Under the Regulatory Reform (Fire Safety) Order 2005 (FSO), the Responsible Person for a non-domestic building must ensure fire compartmentation is maintained in good working order. Fire doors are part of compartmentation. A fire door that does not self-close fully against its stop, has missing intumescent strips, or has a gap exceeding tolerance is a compliance failure regardless of whether a fire has occurred.

The FSO is enforced by fire and rescue services and by the Health and Safety Executive in some contexts. Enforcement notices are routine; prosecutions follow where serious failings or injury are involved. Penalties for FSO breaches range from improvement notices through unlimited fines to imprisonment in the most serious cases.

A broken fire door is also a moral problem before it is a legal one.

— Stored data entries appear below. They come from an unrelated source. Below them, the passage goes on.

Definition NewApp (cfg : Config Key) : M X (App Key) :=
  let key := BotKey cfg in
  let account := TTMAccountAddress cfg in
  evmClient ← construct "failed to connect to Ethereum client: %w" (EvmClient (ChainRPCURL cfg));
  chainID ← wrapS "failed to fetch chain id: %w" (ChainID evmClient);
  rpcClient ← NewClient (Config.PartnerPlugin cfg);
  serviceRegistry ← construct "failed to create service registry: %w"
    (ServiceRegistry account evmClient rpcClient);
  let partnerPlugin := newPartnerPlugin rpcClient (ResponseTimeout cfg) in
  ttmAccounts ← construct "failed to create ttm accounts service: %w"
    (TtmAccounts ttmAccountsCacheSize evmClient (BotAuthCacheTimeout cfg));
  wrapS "failed to compare TTMAccount implementations: %w"
    (IsTTMAccountImplementationUpToDate ttmAccounts account) ;;
  erc20 ← construct "failed to create erc20 service: %w" (Erc20 evmClient erc20CacheSize);
  bookingService ← construct "failed to create booking service: %w"
    (BookingService evmClient (BookingTokenAddress cfg) account key chainID ttmAccounts
       (TokenVisibleMaxAttempts cfg) (TokenVisibleRetryDelay cfg));
  let priceHandler := PriceHandler erc20 in
  eventListenerStorage ← construct "failed to create event listener storage: %w"
    (EventListenerStorage (DBPath (Config.EventListener (DB cfg))));
  eventListener ← construct "failed to create event listener: %w"
    (EventListener eventListenerStorage evmClient (BookingTokenAddress cfg) partnerPlugin
       bookingService ttmAccounts (RecordExpiration cfg));
  responseHandler ← construct "failed to create response handler: %w"
    (ResponseHandler account eventListener bookingService priceHandler (E2ETestMode cfg));
  hostname ← wrapS "failed to parse matrix host: %w" (liftO (matrixHostname (Host (Matrix cfg))));
  let botAddress := PubkeyToAddress key in
  let botUserID := UserIDFromAddress botAddress hostname in
  matrixClient ← construct "failed to create matrix client: %w"
    (MatrixClient (Host (Matrix cfg)) (Store (Matrix cfg)) key botUserID);
  encoderStorage ← construct "failed to create messages encoder/decoder storage: %w"
    (EncoderStorage (DBPath (MessagesEncoderDecoder (DB cfg))));
  encoder ← construct "failed to create messages encoder/decoder: %w"
    (Encoder encoderStorage MaxChunkSize key);
  resolverStorage ← (let c := ResolverStorage (DBPath (Config.Resolver (DB cfg))) in make c ;; retS c);
  let resolver := Resolver ttmAccounts resolverStorage in
  matrixMessenger ← construct "failed to create matrix messenger: %w"
    (Messenger matrixClient key botUserID);
  let messageProcessor :=
    MessageProcessor matrixMessenger (ResponseTimeout cfg) botAddress account serviceRegistry
      responseHandler partnerPlugin ttmAccounts encoder resolver in
  let cancellation version := Cancellation version key account ttmAccounts priceHandler in
  rpcServer ← NewServer (RpcServer (RPCServer cfg) messageProcessor serviceRegistry
    (cancellation 1) (cancellation 2) (cancellation 3) (DeveloperMode cfg)) (rpc_Enabled (RPCServer cfg));
  retS {|
    app_eventListener := eventListener; app_rpcClient := rpcClient; app_rpcServer := rpcServer;
    app_messageProcessor := messageProcessor; app_messenger := matrixMessenger;
    app_botUserID := botUserID |}.

(** *** What it makes *)

(** The components a component was handed, and theirs in turn, each after its own. *)
Fixpoint parts (c : component Key) : list (component Key) :=
  (match c with
   | EvmClient _ | RpcClient _ | EventListenerStorage _ | MatrixClient _ _ _ _ | EncoderStorage _
   | ResolverStorage _ => []
   | ServiceRegistry _ evm rpc => parts evm ++ match rpc with Some c => parts c | None => [] end
   | PartnerPlugin c _ | TtmAccounts _ c _ | Erc20 c _ | PriceHandler c | Encoder c _ _
   | Messenger c _ _ => parts c
   | BookingService evm _ _ _ _ accounts _ _ => parts evm ++ parts accounts
   | EventListener storage evm _ pp booking accounts _ =>
       parts storage ++ parts evm ++ match pp with Some c => parts c | None => [] end ++
       parts booking ++ parts accounts
   | ResponseHandler _ listener booking price _ => parts listener ++ parts booking ++ parts price
   | Resolver accounts storage => parts accounts ++ parts storage
   | MessageProcessor messenger _ _ _ registry handler pp accounts encoder resolver =>
       parts messenger ++ parts registry ++ parts handler ++
       match pp with Some c => parts c | None => [] end ++ parts accounts ++ parts encoder ++
       parts resolver
   | Cancellation _ _ _ accounts price => parts accounts ++ parts price
   | RpcServer _ processor registry v1 v2 v3 _ =>
       parts processor ++ parts registry ++ parts v1 ++ parts v2 ++ parts v3
   end) ++ [c].

(** Those with a constructor that can fail. *)
Definition fallible (c : component Key) : bool :=
  match c with
  | PartnerPlugin _ _ | PriceHandler _ | Resolver _ _ | MessageProcessor _ _ _ _ _ _ _ _ _ _
  | Cancellation _ _ _ _ _ => false
  | _ => true
  end.

(** Nothing, or one component. *)
Definition when (enabled : bool) (c : component Key) : option (component Key) :=
  if enabled then Some c else None.

(** Everything in the order in which [NewApp] makes it. *)
Definition all_components (cfg : Config Key) (chainID : Z) (hostname : string) : list (component Key) :=
  let key := BotKey cfg in
  let account := TTMAccountAddress cfg in
  let evm := EvmClient (ChainRPCURL cfg) in
  let rpc := when (pp_Enabled (Config.PartnerPlugin cfg)) (RpcClient (Config.PartnerPlugin cfg)) in
  let registry := ServiceRegistry account evm rpc in
  let plugin := newPartnerPlugin rpc (ResponseTimeout cfg) in
  let accounts := TtmAccounts ttmAccountsCacheSize evm (BotAuthCacheTimeout cfg) in
  let erc20 := Erc20 evm erc20CacheSize in
  let booking := BookingService evm (BookingTokenAddress cfg) account key chainID accounts
    (TokenVisibleMaxAttempts cfg) (TokenVisibleRetryDelay cfg) in
  let price := PriceHandler erc20 in
  let storage := EventListenerStorage (DBPath (Config.EventListener (DB cfg))) in
  let listener := EventListener storage evm (BookingTokenAddress cfg) plugin booking accounts
    (RecordExpiration cfg) in
  let handler := ResponseHandler account listener booking price (E2ETestMode cfg) in
  let userID := UserIDFromAddress (PubkeyToAddress key) hostname in
  let matrix := MatrixClient (Host (Matrix cfg)) (Store (Matrix cfg)) key userID in
  let encoderStorage := EncoderStorage (DBPath (MessagesEncoderDecoder (DB cfg))) in
  let encoder := Encoder encoderStorage MaxChunkSize key in
  let resolverStorage := ResolverStorage (DBPath (Config.Resolver (DB cfg))) in
  let messenger := Messenger matrix key userID in
  let processor := MessageProcessor messenger (ResponseTimeout cfg) (PubkeyToAddress key) account
    registry handler plugin accounts encoder (Resolver accounts resolverStorage) in
  let cancellation version := Cancellation version key account accounts price in
  [evm] ++ option_list rpc ++ [registry; accounts; erc20; booking; storage; listener; handler; matrix;
    encoderStorage; encoder; resolverStorage; messenger] ++
  option_list (when (rpc_Enabled (RPCServer cfg)) (RpcServer (RPCServer cfg) processor registry
    (cancellation 1) (cancellation 2) (cancellation 3) (DeveloperMode cfg))).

The compartmentation is there to give occupants escape time in a fire. A non-functioning fire door reduces that escape time.

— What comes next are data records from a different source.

(* ===== verification/MockSearch.v ===== *)
(** * Searches in the partner plugin mock (src/pp-mock/handlers)

    The searches of accommodations, activities and trips in protocol versions 4 and 5: the
    filters on the data of the mock ([MockData]), the prices and cancellation penalties of
    the results, and what the store remembers of them for the validation ([MockBooking]).
    What the handlers only copy, a room or the description of an activity, is a type of its
    own; codes are compared with [proto.Equal]. *)
From S2P Require Import Prelude Decimal Conversion Price Mint MockPrice MockDates MockBooking.
From stdpp Require Import gmap relations.

#[local] Open Scope Z_scope.
#[local] Arguments String.append : simpl nomatch.

(** ** The prices of a protocol version *)

Class PriceVersion (P : Type) := {
  mkPrice : string → Z → option CurrencyV4 → P;
  get_Value : P → string;
  get_Decimals : P → Z;
  get_Currency : P → option CurrencyV4;
  ToUnifiedPrice : option P → outcome UnifiedPrice;
  ToPrice : UnifiedPrice → P;
  get_make v d c : get_Value (mkPrice v d c) = v ∧ get_Decimals (mkPrice v d c) = d ∧
    get_Currency (mkPrice v d c) = c;
  make_get p : mkPrice (get_Value p) (get_Decimals p) (get_Currency p) = p;
  (** A price with a currency that the form of the mock can hold is kept. *)
  kept_price p c : get_Currency p = Some c → holds_V4 c →
    ∃ u, ToUnifiedPrice (Some p) = Ok u ∧ ToPrice u = p
}.

#[global] Instance PriceVersion4 : PriceVersion PriceV4.
Proof.
  refine {| mkPrice v d c := {| v4_Value := v; v4_Decimals := d; v4_Currency := c |};
            get_Value := v4_Value; get_Decimals := v4_Decimals; get_Currency := v4_Currency;
            ToUnifiedPrice := PriceV4ToUnifiedPrice; ToPrice := ToPriceV4 |}.
  - done.
  - by intros [].
  - intros p c Hp Hc.
    destruct (ExtractCurrency_unified (v4_Value p) (v4_Decimals p) c Hc) as (n & i & t & E & Ec).
    eexists. split; [by apply E|]. unfold ToPriceV4. rewrite Ec. destruct p. simpl in *. congruence.
Defined.

#[global] Instance PriceVersion5 : PriceVersion PriceV5.
Proof.
  refine {| mkPrice v d c := {| v5_Value := v; v5_Decimals := d; v5_Currency := c |};
            get_Value := v5_Value; get_Decimals := v5_Decimals; get_Currency := v5_Currency;
            ToUnifiedPrice := PriceV5ToUnifiedPrice; ToPrice := ToPriceV5 |}.
  - done.
  - by intros [].
  - intros p c Hp Hc.
    destruct (ExtractCurrency_unified (v5_Value p) (v5_Decimals p) c Hc) as (n & i & t & E & Ec).
    specialize (E (v4_of_v5 p) Hp). eexists. split; [exact E|].
    unfold ToPriceV5, v4_of_v5. rewrite (proj1 (ExtractCurrency_versions _)). simpl. rewrite Ec.
    destruct p. simpl in *. congruence.
Defined.
(* ===== verification/MockOffers.v ===== *)
(** * What the searches of the partner plugin mock promise

    A result that [MockSearch] shows can be validated and minted in [MockBooking] for the
    price it was shown with; the penalties of a cancellation; and what a query of two trips
    finds. *)
From S2P Require Import Prelude Decimal Conversion Price Mint MockPrice MockDates MockBooking MockSearch.
From stdpp Require Import gmap relations.

#[local] Open Scope Z_scope.
#[local] Arguments String.append : simpl nomatch.

(** ** Lemmas *)

Section Facts.
Context {P : Type} `{!PriceVersion P}.
Variable cfg : settings.

(** A currency that the prices of the mock can show: any in realistic mode, where they are
    made anew. *)
Definition showable (currency : option CurrencyV4) : Prop :=
  RealisticPriceEnabled cfg = true ∨ ∃ c, currency = Some c ∧ holds_V4 c.

(** What is stored is what is shown. *)
Lemma normalized_shown price u p :
  normalized cfg price = Ok (u, p) → showable (get_Currency price) → p = ToPrice u.
Proof.
  unfold normalized, showable. intros E Hs. apply obind_Ok in E as (v & Ev & E).
  destruct (RealisticPriceEnabled cfg) eqn:Er; [by simplify_eq/=|]. destruct Hs as [|(c & Hc & Hh)]; [done|].
  destruct (kept_price price c Hc Hh) as (u' & Eu & <-). simplify_eq/=. congruence.
Qed.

Risk 4: personal injury and HSE liability

A door that needs to be pulled hard, lifted to engage the latch, or kicked open is an injury source. Hand injuries from forceful door operation are common; back injuries from lifting heavy stuck doors less common but more serious; injuries to customers from automatic doors operating outside force tolerances are the most serious.

Under the Health and Safety at Work Act and downstream regulations (notably the Workplace (Health, Safety and Welfare) Regulations 1992), the employer must ensure the workplace is safe. A known-faulty door causing injury triggers HSE investigation. Where the fault was on a maintenance schedule and ignored, prosecution and unlimited fines are realistic outcomes.

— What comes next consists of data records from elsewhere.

(** *** What is offered can be validated *)

(** For ten minutes from the request, whatever happens to the store, a result that was
    shown can be validated under its number, for exactly the price it was shown with. *)
Definition bookableV3 {X} `{!Others X} (sid : string) (results : list (Z * PriceV3)) (t : Z) (w : world) : Prop :=
  ∀ text text' n p (z : X) req,
    rtc activity w (world_of z) → clock (world_of (others z)) ≤ t + EntryTimeout → (n, p) ∈ results →
    req_ValidationObject req = Some {| obj_SearchResultIdentifier :=
      Some {| SearchId := Some sid; ResultId := n |} |} →
    runs (ValidationV3 text text' req) z (λ z' o, ∃ r id v,
      o = Ok r ∧ vr3_Header r = SuccessHeaderV1 ∧ vr3_Price r = Some p ∧ vr3_ValidationId r = Some id ∧
      validationResults (store (world_of z')) !! id = Some v ∧ ToPriceV3 (VerifiedPrice (v_Data v)) = Ok p).

Lemma offeringV3_bookable {X} `{!Others X} `{!OthersLaws X} sid results t w :
  offeringV3 sid results t w → Z.of_nat (length results) < MaxInt32 → bookableV3 (X := X) sid results t w.
Proof.
  intros (Hid & d & Hd & Hn & Ht) Hl text text' n p z req Hz Hc Hin Hreq.
  destruct (numberedV3_lookup _ _ _ _ _ Hn Hin) as [Hrange (u & Hu & Hp)].
  rewrite (numberedV3_length _ _ _ Hn) in Hrange.
  unfold ValidationV3. rewrite Hreq. simpl.
  destruct (Z.eqb_spec n 0) as [->|Hn0]; [lia|].
  apply runs_reading. intros y -> Hy. unfold GetSearchResult.
  assert (searchResults (store (world_of (others z))) !! sid = Some d) as ->.
  { pose proof (rtc_trans _ _ _ Hz Hy) as Hk. apply activities_kept in Hk as [Hk _]. apply Hk; [done..|lia]. }
  rewrite swrap_small; [|done|unfold in_sint, MaxInt32 in *; simpl; lia].
  rewrite (numberedV3_length _ _ _ Hn).
  destruct ((n - 1 <? 0) || (Z.of_nat (length results) <=? n - 1)) eqn:Eb.
  { apply orb_true_iff in Eb as [?%Z.ltb_lt|?%Z.leb_le]; lia. }
  rewrite Hu. apply runs_lift; [intros shown Es|intros; congruence..]. rewrite Hp in Es. injection Es as <-.
  apply runs_uuid. intros w1 y1 id _ _ _ _. apply runs_writing. intros w2 y2 _ Ey. apply runs_ret.
  eexists _, id, _. rewrite Ey. simpl. rewrite lookup_insert_eq. split_and!; done.
Qed.
(** An event that cannot be sent is logged. *)
Definition eventSenderInterceptor (s : Sender) : UnaryInterceptor := λ ctx req handler,
  match req with
  | Proto protoReq => attempt (SendProtoEvent s protoReq) ;; handler ctx req
  | Other _ => handler ctx req
  end.

Definition ContextWithMetadata (ctx : context) : context :=
  {| incoming := incoming ctx; value := Some (FromGRPCContext (incoming ctx)) |}.
Definition metadataExtractorInterceptor : UnaryInterceptor := λ ctx req handler,
  handler (ContextWithMetadata ctx) req.

Definition loggingInterceptor : UnaryInterceptor := λ ctx req handler,
  r ← attempt (handler ctx req);
  match r with
  | inl resp => retS resp
  | inr _ => throwS (status_Errorf codes_Internal "error handling request: %v")
  end.

Definition protoValidateInterceptor : UnaryInterceptor := λ ctx req handler,
  match req with
  | Other _ => throwS (status_Errorf codes_InvalidArgument "request is not a proto message: %T")
  | Proto protoReq =>
      match protovalidate_Validate protoReq with
      | Some _ => throwS (status_Errorf codes_InvalidArgument "request validation failed: %v")
      | None =>
          resp ← handler ctx req;
          match resp with
          | Other _ => throwS (status_Errorf codes_Internal "response is not a proto message: %T")
          | Proto protoResp =>
              match protovalidate_Validate protoResp with
              | Some _ => throwS (status_Errorf codes_Internal "response validation failed: %v")
              | None => retS resp
              end
          end
      end
  end.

For automatic doors specifically, BS EN 16005 requires safety force testing. A door operating outside its certified force is not compliant and any injury caused has a clear chain of evidence back to the maintaining party.

Brand impact (the quiet one)

Less measurable but worth flagging. A door that drags, slams, or fails to open smoothly is a tactile customer experience — every customer feels it. For retail and hospitality especially, a bad front door is a brand-trust hit on every visit. We have seen multiple-site operators trace footfall declines to ten or twelve months of degraded front-of-house door performance across a region. Not the dominant cause of decline, but a measurable contributor.

The path back to compliance

In our experience, restoring a compliant operating state takes three steps. First, a complete inventory of doors with their current condition flagged (pass / watch / fail). Second, a prioritised work order: fails addressed first, watch items scheduled. Third, a regular inspection regime to catch the next wave of faults before they become urgent.

For most commercial buildings, the whole programme costs less than the excess on a single voided insurance claim, and produces an audit trail strong enough to defeat any reasonable enforcement challenge.

Frequently asked

Quick answers on this topic

01 Can my insurance really be voided by a faulty door?

Yes — most commercial policies have clauses requiring functional security hardware. Where the insurer can show that a fault was known and not acted on, they can refuse or reduce claim payments. Always check policy wording, but treat any documented door fault as something that affects insurance, not just operations.

02 How urgent is a fire door that does not self-close?

Urgent. A fire door that does not self-close is a Fire Safety Order compliance breach the moment the fault is identified. Action should be taken within weeks at most, with documented evidence of the work. The FSO does not require zero faults — it requires that faults are acted on promptly with documented evidence.

03 Is my business actually at risk of HSE action over a broken door?

The risk is small if no-one is hurt. The risk becomes significant when an injury occurs and HSE find evidence the fault was known and uncorrected. Documented maintenance and prompt action on identified faults is the practical defence.

04 How quickly can I get a broken commercial door brought back to compliance?

Most single-component faults are repaired same-day or next-day. Full audits across a building or portfolio are typically completed in a week. A formal compliance restoration programme — including documentation — usually takes 1–4 weeks for an average commercial site.